*** Records supplied Section Begins ***
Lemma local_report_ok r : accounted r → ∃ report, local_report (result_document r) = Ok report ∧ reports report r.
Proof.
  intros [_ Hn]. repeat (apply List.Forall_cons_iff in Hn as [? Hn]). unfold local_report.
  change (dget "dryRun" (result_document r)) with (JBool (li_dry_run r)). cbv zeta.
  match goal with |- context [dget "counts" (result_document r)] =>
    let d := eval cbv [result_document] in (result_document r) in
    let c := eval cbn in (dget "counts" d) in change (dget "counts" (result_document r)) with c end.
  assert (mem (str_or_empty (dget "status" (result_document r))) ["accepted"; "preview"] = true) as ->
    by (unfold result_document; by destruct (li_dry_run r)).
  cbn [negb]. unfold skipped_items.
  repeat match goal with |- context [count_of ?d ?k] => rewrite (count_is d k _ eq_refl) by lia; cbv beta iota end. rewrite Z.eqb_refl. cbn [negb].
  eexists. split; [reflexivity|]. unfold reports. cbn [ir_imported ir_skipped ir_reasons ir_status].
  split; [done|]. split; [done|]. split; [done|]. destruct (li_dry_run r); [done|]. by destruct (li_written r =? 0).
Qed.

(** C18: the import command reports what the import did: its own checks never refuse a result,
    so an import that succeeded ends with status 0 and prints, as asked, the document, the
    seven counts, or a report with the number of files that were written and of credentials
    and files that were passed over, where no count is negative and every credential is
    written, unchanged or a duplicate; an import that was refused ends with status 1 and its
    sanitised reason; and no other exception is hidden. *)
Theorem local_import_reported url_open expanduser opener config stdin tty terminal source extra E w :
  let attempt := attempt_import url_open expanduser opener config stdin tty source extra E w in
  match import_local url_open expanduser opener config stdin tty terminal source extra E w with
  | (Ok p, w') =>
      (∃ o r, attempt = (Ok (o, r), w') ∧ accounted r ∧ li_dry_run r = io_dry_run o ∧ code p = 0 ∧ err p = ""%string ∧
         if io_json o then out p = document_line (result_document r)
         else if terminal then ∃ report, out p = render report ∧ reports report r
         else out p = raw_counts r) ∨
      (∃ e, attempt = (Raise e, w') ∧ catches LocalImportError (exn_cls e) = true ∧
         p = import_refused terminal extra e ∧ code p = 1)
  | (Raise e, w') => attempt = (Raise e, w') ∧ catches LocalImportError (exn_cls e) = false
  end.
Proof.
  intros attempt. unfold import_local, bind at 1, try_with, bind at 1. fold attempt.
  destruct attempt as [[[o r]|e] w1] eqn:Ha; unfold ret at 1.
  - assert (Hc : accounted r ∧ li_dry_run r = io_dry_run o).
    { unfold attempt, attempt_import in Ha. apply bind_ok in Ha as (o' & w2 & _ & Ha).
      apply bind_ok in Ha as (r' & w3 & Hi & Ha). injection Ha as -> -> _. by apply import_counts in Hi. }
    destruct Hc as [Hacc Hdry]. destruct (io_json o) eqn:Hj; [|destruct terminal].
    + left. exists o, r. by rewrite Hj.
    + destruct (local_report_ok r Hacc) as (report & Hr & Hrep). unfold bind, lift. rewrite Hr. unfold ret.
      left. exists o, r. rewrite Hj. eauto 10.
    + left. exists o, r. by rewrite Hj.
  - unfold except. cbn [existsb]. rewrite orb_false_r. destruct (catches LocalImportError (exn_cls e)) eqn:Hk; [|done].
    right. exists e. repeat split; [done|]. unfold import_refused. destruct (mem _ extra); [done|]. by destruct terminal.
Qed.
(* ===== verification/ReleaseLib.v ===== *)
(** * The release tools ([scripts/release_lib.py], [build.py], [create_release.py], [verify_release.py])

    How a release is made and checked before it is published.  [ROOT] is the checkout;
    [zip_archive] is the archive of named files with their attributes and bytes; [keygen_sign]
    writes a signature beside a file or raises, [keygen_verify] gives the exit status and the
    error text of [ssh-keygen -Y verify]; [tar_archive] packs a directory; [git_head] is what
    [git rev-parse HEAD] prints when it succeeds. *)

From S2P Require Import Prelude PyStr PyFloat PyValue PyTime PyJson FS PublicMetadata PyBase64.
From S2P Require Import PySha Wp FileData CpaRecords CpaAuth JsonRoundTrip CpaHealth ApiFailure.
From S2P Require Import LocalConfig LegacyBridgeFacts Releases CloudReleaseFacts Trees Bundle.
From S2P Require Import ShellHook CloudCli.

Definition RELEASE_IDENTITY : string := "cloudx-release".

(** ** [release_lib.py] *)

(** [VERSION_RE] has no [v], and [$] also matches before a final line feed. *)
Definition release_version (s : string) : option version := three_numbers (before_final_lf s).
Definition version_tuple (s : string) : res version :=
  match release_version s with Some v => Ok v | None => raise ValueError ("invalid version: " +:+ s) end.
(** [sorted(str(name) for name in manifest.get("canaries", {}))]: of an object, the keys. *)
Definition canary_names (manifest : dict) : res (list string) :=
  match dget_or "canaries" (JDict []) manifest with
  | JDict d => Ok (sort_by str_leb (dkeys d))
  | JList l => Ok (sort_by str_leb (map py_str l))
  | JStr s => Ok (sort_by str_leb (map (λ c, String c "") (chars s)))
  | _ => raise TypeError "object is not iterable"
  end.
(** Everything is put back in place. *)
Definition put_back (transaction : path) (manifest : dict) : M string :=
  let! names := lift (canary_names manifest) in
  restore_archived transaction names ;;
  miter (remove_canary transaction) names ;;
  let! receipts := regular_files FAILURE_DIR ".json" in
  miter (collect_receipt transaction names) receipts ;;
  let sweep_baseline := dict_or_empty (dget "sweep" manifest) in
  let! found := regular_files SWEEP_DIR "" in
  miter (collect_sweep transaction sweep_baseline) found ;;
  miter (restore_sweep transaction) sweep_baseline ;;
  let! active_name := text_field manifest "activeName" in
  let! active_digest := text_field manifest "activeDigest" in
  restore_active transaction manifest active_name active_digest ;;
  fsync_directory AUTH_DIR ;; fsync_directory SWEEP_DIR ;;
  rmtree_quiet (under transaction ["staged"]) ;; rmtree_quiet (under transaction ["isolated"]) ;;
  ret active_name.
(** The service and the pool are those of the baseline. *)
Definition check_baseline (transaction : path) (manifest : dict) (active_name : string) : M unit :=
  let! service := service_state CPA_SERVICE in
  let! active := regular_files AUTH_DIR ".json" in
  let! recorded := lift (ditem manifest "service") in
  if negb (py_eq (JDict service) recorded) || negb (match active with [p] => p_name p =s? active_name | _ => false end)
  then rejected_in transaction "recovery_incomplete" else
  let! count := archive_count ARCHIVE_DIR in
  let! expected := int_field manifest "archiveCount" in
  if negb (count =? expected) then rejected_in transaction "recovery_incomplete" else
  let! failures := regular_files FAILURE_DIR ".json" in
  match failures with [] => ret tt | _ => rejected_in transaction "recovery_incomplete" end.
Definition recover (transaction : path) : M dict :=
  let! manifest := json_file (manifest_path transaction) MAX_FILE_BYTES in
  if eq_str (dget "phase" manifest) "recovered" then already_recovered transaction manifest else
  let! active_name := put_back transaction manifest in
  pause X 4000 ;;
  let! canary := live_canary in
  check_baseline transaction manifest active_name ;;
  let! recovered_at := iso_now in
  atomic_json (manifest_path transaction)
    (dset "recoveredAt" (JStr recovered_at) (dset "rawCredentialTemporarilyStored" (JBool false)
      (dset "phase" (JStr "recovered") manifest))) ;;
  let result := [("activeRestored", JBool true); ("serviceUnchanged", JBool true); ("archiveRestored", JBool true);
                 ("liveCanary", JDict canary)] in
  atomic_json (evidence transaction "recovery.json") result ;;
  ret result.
*** Records supplied Section Ends ***
*** Records supplied Section Begins ***
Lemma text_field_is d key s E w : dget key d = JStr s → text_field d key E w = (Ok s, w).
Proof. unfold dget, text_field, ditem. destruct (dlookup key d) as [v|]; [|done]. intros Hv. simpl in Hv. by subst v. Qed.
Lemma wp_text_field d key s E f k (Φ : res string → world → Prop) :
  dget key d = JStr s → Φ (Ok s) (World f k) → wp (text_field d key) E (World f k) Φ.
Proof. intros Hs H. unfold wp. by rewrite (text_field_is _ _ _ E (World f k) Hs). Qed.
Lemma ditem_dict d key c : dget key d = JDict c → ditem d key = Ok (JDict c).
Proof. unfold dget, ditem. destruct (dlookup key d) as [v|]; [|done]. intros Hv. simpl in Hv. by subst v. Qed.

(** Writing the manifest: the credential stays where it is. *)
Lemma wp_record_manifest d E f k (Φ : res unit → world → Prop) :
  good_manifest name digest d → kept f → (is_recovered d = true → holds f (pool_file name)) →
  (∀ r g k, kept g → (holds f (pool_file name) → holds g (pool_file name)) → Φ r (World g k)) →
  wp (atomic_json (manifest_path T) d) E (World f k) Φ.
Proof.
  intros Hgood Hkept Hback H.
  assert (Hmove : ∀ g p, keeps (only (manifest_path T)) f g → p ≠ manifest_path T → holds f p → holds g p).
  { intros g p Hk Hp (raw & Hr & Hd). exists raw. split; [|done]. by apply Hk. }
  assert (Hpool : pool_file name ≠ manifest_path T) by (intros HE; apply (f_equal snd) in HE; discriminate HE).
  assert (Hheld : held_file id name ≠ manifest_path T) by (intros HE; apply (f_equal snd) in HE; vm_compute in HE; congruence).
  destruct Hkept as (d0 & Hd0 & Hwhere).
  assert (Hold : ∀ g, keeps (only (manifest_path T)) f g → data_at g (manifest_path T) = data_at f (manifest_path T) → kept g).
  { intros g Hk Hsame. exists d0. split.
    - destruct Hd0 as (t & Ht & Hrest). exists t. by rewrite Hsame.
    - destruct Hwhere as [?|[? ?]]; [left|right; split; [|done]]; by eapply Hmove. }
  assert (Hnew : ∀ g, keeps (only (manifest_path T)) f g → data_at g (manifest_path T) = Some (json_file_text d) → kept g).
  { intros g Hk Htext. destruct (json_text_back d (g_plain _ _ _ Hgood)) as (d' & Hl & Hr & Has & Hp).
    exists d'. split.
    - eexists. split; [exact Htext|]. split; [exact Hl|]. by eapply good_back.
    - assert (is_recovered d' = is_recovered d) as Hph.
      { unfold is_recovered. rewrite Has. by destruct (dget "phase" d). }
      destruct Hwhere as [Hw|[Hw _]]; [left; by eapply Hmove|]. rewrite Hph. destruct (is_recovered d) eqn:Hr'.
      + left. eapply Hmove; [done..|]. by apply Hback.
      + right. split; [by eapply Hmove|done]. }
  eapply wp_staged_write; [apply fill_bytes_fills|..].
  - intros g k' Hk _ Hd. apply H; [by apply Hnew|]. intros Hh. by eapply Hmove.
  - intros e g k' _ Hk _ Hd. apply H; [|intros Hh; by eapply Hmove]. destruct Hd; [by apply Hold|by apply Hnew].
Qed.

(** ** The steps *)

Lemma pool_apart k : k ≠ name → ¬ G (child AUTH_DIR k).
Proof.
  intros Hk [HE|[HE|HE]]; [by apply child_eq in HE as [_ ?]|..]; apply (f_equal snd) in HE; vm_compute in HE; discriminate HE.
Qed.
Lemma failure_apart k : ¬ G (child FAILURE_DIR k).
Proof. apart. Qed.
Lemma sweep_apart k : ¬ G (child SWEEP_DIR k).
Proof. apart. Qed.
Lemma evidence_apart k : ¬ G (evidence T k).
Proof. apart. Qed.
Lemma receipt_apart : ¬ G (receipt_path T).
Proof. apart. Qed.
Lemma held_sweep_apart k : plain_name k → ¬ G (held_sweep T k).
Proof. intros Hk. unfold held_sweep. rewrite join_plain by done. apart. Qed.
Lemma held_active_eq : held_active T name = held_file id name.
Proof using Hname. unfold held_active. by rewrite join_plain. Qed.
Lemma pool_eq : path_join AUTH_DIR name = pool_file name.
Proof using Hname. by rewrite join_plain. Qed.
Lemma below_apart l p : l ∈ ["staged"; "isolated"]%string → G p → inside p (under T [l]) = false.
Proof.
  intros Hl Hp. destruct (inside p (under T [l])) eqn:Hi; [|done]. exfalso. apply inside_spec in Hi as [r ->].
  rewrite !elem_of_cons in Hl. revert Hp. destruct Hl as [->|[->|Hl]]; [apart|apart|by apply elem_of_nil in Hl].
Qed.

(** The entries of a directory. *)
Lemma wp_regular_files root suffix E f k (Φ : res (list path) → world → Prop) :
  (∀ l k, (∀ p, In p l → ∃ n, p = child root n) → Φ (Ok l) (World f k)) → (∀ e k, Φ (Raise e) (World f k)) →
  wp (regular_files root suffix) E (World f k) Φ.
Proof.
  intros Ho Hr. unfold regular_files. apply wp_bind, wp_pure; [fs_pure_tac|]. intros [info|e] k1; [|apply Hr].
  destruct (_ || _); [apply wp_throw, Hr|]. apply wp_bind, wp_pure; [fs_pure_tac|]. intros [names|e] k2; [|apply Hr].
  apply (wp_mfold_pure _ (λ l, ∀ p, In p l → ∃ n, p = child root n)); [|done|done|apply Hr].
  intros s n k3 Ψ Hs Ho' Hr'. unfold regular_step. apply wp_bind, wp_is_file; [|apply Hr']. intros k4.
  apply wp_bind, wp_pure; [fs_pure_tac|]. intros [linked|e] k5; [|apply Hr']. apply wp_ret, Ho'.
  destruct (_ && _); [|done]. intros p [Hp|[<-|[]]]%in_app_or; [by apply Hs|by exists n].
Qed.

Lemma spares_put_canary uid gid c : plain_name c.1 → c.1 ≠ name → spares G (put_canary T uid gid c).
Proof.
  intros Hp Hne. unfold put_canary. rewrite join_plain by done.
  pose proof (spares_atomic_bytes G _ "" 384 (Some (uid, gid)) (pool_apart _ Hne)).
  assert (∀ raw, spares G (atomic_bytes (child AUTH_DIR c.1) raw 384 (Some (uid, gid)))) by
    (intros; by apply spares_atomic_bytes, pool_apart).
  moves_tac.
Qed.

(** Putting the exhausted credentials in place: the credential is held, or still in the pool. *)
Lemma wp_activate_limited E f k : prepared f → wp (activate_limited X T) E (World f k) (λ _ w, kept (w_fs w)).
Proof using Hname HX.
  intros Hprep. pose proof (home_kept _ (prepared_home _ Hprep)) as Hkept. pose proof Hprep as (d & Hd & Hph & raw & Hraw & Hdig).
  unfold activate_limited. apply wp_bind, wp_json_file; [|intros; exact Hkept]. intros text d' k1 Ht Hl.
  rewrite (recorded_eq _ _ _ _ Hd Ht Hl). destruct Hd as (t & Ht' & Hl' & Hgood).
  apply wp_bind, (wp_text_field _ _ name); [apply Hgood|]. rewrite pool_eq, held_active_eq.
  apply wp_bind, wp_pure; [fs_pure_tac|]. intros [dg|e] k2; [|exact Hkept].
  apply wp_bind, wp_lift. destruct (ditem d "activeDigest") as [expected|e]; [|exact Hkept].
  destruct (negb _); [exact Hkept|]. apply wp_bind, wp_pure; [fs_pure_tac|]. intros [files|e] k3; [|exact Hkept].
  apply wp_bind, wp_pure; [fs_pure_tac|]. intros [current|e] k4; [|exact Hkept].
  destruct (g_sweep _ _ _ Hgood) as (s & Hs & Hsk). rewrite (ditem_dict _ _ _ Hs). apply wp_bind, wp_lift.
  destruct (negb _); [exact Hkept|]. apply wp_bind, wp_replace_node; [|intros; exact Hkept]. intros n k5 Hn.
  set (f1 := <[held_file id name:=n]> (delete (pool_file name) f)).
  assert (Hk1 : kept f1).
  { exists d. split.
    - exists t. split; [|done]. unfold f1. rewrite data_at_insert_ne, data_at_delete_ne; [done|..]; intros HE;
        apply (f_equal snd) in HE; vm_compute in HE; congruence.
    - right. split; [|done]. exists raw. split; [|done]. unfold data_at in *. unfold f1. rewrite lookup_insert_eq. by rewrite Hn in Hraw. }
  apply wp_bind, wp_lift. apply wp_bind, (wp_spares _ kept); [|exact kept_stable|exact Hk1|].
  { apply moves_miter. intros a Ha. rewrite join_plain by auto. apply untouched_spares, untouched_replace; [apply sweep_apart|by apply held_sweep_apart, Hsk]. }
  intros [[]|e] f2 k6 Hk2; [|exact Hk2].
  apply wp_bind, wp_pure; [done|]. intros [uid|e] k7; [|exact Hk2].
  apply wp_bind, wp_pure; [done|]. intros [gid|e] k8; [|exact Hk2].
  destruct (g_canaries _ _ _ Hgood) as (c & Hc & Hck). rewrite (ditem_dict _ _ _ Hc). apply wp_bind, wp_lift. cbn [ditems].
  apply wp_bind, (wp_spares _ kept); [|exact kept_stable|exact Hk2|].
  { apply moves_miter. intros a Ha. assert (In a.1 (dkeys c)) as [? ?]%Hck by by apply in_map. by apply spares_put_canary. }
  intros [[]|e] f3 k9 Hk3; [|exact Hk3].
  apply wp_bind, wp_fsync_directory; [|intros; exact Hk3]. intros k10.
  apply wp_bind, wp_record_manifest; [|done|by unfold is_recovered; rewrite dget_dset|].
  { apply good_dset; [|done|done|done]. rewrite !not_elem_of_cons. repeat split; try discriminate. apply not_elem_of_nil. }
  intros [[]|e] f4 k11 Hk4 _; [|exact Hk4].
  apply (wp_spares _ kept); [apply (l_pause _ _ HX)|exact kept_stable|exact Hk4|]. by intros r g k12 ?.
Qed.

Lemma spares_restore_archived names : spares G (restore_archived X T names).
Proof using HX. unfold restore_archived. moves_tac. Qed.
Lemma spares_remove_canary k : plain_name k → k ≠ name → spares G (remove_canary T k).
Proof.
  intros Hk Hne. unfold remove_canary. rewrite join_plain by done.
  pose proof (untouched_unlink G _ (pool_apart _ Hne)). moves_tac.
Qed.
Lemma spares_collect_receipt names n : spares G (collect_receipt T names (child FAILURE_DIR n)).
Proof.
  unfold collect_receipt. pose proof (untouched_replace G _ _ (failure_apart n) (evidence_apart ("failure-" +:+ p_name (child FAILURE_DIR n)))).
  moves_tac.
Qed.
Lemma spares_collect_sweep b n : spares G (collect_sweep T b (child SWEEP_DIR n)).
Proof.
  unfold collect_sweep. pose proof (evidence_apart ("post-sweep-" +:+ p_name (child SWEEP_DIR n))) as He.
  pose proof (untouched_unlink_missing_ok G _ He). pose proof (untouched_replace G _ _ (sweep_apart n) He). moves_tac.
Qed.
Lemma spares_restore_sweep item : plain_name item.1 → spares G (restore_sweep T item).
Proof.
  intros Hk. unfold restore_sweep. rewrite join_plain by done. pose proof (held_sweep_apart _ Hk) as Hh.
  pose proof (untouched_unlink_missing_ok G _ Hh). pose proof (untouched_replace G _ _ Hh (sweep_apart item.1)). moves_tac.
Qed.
*** Records supplied Section Ends ***
Description of the task ▸
Of the entries above, transcribe exactly those lines that fall between the line containing "Lemma sweep_apart k" and the line containing "Lemma pool_eq : path_join", together with those two lines.

Response below ▸
Lemma sweep_apart k : ¬ G (child SWEEP_DIR k).
Proof. apart. Qed.
Lemma evidence_apart k : ¬ G (evidence T k).
Proof. apart. Qed.
Lemma receipt_apart : ¬ G (receipt_path T).
Proof. apart. Qed.
Lemma held_sweep_apart k : plain_name k → ¬ G (held_sweep T k).
Proof. intros Hk. unfold held_sweep. rewrite join_plain by done. apart. Qed.
Lemma held_active_eq : held_active T name = held_file id name.
Proof using Hname. unfold held_active. by rewrite join_plain. Qed.
Lemma pool_eq : path_join AUTH_DIR name = pool_file name.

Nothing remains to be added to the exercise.